_EXERCISE AIM_.
Return the whole listing exactly as it stands.

_PROVIDED ENTRIES_.
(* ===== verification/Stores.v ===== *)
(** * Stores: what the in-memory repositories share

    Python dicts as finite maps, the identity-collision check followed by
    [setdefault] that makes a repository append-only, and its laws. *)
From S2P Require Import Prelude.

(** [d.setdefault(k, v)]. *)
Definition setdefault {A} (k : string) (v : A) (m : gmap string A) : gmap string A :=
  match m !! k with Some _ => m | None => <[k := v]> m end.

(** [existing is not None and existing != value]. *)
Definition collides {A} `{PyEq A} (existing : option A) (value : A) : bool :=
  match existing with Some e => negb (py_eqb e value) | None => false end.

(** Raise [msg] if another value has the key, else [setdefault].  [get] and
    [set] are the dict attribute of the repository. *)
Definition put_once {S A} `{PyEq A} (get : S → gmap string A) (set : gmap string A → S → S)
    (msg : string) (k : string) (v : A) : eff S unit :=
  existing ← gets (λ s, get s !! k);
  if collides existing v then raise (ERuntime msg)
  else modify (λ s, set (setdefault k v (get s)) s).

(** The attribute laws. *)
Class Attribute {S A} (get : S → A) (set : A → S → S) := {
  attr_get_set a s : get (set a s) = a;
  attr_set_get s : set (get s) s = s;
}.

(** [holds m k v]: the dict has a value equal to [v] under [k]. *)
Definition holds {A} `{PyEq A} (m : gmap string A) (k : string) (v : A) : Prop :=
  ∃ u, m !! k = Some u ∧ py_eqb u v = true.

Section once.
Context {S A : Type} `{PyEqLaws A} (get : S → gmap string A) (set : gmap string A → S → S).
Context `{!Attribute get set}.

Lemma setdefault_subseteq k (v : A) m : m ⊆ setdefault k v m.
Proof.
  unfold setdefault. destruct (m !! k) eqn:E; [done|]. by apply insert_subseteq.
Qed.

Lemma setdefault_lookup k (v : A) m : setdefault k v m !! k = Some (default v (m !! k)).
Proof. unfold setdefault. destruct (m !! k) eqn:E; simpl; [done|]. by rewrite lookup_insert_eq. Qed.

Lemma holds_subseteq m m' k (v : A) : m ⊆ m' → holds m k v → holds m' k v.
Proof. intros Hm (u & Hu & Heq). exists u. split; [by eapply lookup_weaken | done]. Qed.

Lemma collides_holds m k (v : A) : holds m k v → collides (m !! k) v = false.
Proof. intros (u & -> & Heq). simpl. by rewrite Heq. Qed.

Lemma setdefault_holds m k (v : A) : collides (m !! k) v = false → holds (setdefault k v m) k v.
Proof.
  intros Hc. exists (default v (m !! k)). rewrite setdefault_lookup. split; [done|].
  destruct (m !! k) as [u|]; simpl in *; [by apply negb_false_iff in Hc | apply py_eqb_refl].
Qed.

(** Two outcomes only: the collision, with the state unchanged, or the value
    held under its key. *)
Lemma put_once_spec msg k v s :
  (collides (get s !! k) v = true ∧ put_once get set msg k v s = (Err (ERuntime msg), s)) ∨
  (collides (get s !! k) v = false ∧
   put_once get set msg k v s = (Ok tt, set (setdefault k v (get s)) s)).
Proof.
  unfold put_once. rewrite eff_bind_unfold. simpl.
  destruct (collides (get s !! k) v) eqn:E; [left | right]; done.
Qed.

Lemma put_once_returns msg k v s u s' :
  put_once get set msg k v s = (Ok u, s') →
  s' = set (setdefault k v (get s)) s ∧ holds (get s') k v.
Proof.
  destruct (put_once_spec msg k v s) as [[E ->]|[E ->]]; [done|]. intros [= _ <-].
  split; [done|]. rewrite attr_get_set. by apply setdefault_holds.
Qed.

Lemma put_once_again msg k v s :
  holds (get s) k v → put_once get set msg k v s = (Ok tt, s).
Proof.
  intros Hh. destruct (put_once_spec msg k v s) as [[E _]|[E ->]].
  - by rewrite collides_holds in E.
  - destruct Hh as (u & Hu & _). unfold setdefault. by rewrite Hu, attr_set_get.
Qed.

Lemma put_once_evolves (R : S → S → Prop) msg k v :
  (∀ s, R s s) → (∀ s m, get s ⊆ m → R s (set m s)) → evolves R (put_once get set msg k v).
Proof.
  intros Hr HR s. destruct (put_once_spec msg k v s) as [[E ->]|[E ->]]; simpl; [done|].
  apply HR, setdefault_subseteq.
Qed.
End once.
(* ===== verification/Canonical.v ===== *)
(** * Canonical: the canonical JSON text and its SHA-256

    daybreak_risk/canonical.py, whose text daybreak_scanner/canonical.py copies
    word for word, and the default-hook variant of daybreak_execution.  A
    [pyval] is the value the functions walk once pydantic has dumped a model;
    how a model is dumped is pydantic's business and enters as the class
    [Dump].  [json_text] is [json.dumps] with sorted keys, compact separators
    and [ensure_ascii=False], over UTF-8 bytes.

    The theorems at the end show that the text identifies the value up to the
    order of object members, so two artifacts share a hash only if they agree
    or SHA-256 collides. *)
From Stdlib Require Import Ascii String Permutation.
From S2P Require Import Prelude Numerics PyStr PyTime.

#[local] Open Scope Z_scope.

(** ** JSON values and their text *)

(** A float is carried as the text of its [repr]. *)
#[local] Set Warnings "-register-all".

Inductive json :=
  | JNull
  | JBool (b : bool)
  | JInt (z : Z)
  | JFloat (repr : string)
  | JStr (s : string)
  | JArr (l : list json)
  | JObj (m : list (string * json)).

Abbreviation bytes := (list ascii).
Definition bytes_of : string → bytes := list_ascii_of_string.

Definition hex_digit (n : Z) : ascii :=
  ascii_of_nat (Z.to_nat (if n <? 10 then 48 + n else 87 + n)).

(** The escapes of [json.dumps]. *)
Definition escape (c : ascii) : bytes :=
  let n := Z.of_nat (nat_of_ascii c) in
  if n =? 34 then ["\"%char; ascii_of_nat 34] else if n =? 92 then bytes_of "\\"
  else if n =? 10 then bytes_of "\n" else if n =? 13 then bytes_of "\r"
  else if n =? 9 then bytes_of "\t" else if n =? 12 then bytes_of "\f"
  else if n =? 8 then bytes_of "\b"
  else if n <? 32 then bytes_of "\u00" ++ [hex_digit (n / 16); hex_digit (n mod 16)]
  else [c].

_TASK RESPONSE_.
(* ===== verification/Stores.v ===== *)
(** * Stores: what the in-memory repositories share

    Python dicts as finite maps, the identity-collision check followed by
    [setdefault] that makes a repository append-only, and its laws. *)
From S2P Require Import Prelude.

(** [d.setdefault(k, v)]. *)
Definition setdefault {A} (k : string) (v : A) (m : gmap string A) : gmap string A :=
  match m !! k with Some _ => m | None => <[k := v]> m end.

(** [existing is not None and existing != value]. *)
Definition collides {A} `{PyEq A} (existing : option A) (value : A) : bool :=
  match existing with Some e => negb (py_eqb e value) | None => false end.

(** Raise [msg] if another value has the key, else [setdefault].  [get] and
    [set] are the dict attribute of the repository. *)
Definition put_once {S A} `{PyEq A} (get : S → gmap string A) (set : gmap string A → S → S)
    (msg : string) (k : string) (v : A) : eff S unit :=
  existing ← gets (λ s, get s !! k);
  if collides existing v then raise (ERuntime msg)
  else modify (λ s, set (setdefault k v (get s)) s).

(** The attribute laws. *)
Class Attribute {S A} (get : S → A) (set : A → S → S) := {
  attr_get_set a s : get (set a s) = a;
  attr_set_get s : set (get s) s = s;
}.

(** [holds m k v]: the dict has a value equal to [v] under [k]. *)
Definition holds {A} `{PyEq A} (m : gmap string A) (k : string) (v : A) : Prop :=
  ∃ u, m !! k = Some u ∧ py_eqb u v = true.

Section once.
Context {S A : Type} `{PyEqLaws A} (get : S → gmap string A) (set : gmap string A → S → S).
Context `{!Attribute get set}.

Lemma setdefault_subseteq k (v : A) m : m ⊆ setdefault k v m.
Proof.
  unfold setdefault. destruct (m !! k) eqn:E; [done|]. by apply insert_subseteq.
Qed.

Lemma setdefault_lookup k (v : A) m : setdefault k v m !! k = Some (default v (m !! k)).
Proof. unfold setdefault. destruct (m !! k) eqn:E; simpl; [done|]. by rewrite lookup_insert_eq. Qed.

Lemma holds_subseteq m m' k (v : A) : m ⊆ m' → holds m k v → holds m' k v.
Proof. intros Hm (u & Hu & Heq). exists u. split; [by eapply lookup_weaken | done]. Qed.

Lemma collides_holds m k (v : A) : holds m k v → collides (m !! k) v = false.
Proof. intros (u & -> & Heq). simpl. by rewrite Heq. Qed.

Lemma setdefault_holds m k (v : A) : collides (m !! k) v = false → holds (setdefault k v m) k v.
Proof.
  intros Hc. exists (default v (m !! k)). rewrite setdefault_lookup. split; [done|].
  destruct (m !! k) as [u|]; simpl in *; [by apply negb_false_iff in Hc | apply py_eqb_refl].
Qed.

(** Two outcomes only: the collision, with the state unchanged, or the value
    held under its key. *)
Lemma put_once_spec msg k v s :
  (collides (get s !! k) v = true ∧ put_once get set msg k v s = (Err (ERuntime msg), s)) ∨
  (collides (get s !! k) v = false ∧
   put_once get set msg k v s = (Ok tt, set (setdefault k v (get s)) s)).
Proof.
  unfold put_once. rewrite eff_bind_unfold. simpl.
  destruct (collides (get s !! k) v) eqn:E; [left | right]; done.
Qed.

Lemma put_once_returns msg k v s u s' :
  put_once get set msg k v s = (Ok u, s') →
  s' = set (setdefault k v (get s)) s ∧ holds (get s') k v.
Proof.
  destruct (put_once_spec msg k v s) as [[E ->]|[E ->]]; [done|]. intros [= _ <-].
  split; [done|]. rewrite attr_get_set. by apply setdefault_holds.
Qed.

Lemma put_once_again msg k v s :
  holds (get s) k v → put_once get set msg k v s = (Ok tt, s).
Proof.
  intros Hh. destruct (put_once_spec msg k v s) as [[E _]|[E ->]].
  - by rewrite collides_holds in E.
  - destruct Hh as (u & Hu & _). unfold setdefault. by rewrite Hu, attr_set_get.
Qed.

Lemma put_once_evolves (R : S → S → Prop) msg k v :
  (∀ s, R s s) → (∀ s m, get s ⊆ m → R s (set m s)) → evolves R (put_once get set msg k v).
Proof.
  intros Hr HR s. destruct (put_once_spec msg k v s) as [[E ->]|[E ->]]; simpl; [done|].
  apply HR, setdefault_subseteq.
Qed.
End once.
(* ===== verification/Canonical.v ===== *)
(** * Canonical: the canonical JSON text and its SHA-256

    daybreak_risk/canonical.py, whose text daybreak_scanner/canonical.py copies
    word for word, and the default-hook variant of daybreak_execution.  A
    [pyval] is the value the functions walk once pydantic has dumped a model;
    how a model is dumped is pydantic's business and enters as the class
    [Dump].  [json_text] is [json.dumps] with sorted keys, compact separators
    and [ensure_ascii=False], over UTF-8 bytes.

    The theorems at the end show that the text identifies the value up to the
    order of object members, so two artifacts share a hash only if they agree
    or SHA-256 collides. *)
From Stdlib Require Import Ascii String Permutation.
From S2P Require Import Prelude Numerics PyStr PyTime.

#[local] Open Scope Z_scope.

(** ** JSON values and their text *)

(** A float is carried as the text of its [repr]. *)
#[local] Set Warnings "-register-all".

Inductive json :=
  | JNull
  | JBool (b : bool)
  | JInt (z : Z)
  | JFloat (repr : string)
  | JStr (s : string)
  | JArr (l : list json)
  | JObj (m : list (string * json)).

Abbreviation bytes := (list ascii).
Definition bytes_of : string → bytes := list_ascii_of_string.

Definition hex_digit (n : Z) : ascii :=
  ascii_of_nat (Z.to_nat (if n <? 10 then 48 + n else 87 + n)).

(** The escapes of [json.dumps]. *)
Definition escape (c : ascii) : bytes :=
  let n := Z.of_nat (nat_of_ascii c) in
  if n =? 34 then ["\"%char; ascii_of_nat 34] else if n =? 92 then bytes_of "\\"
  else if n =? 10 then bytes_of "\n" else if n =? 13 then bytes_of "\r"
  else if n =? 9 then bytes_of "\t" else if n =? 12 then bytes_of "\f"
  else if n =? 8 then bytes_of "\b"
  else if n <? 32 then bytes_of "\u00" ++ [hex_digit (n / 16); hex_digit (n mod 16)]
  else [c].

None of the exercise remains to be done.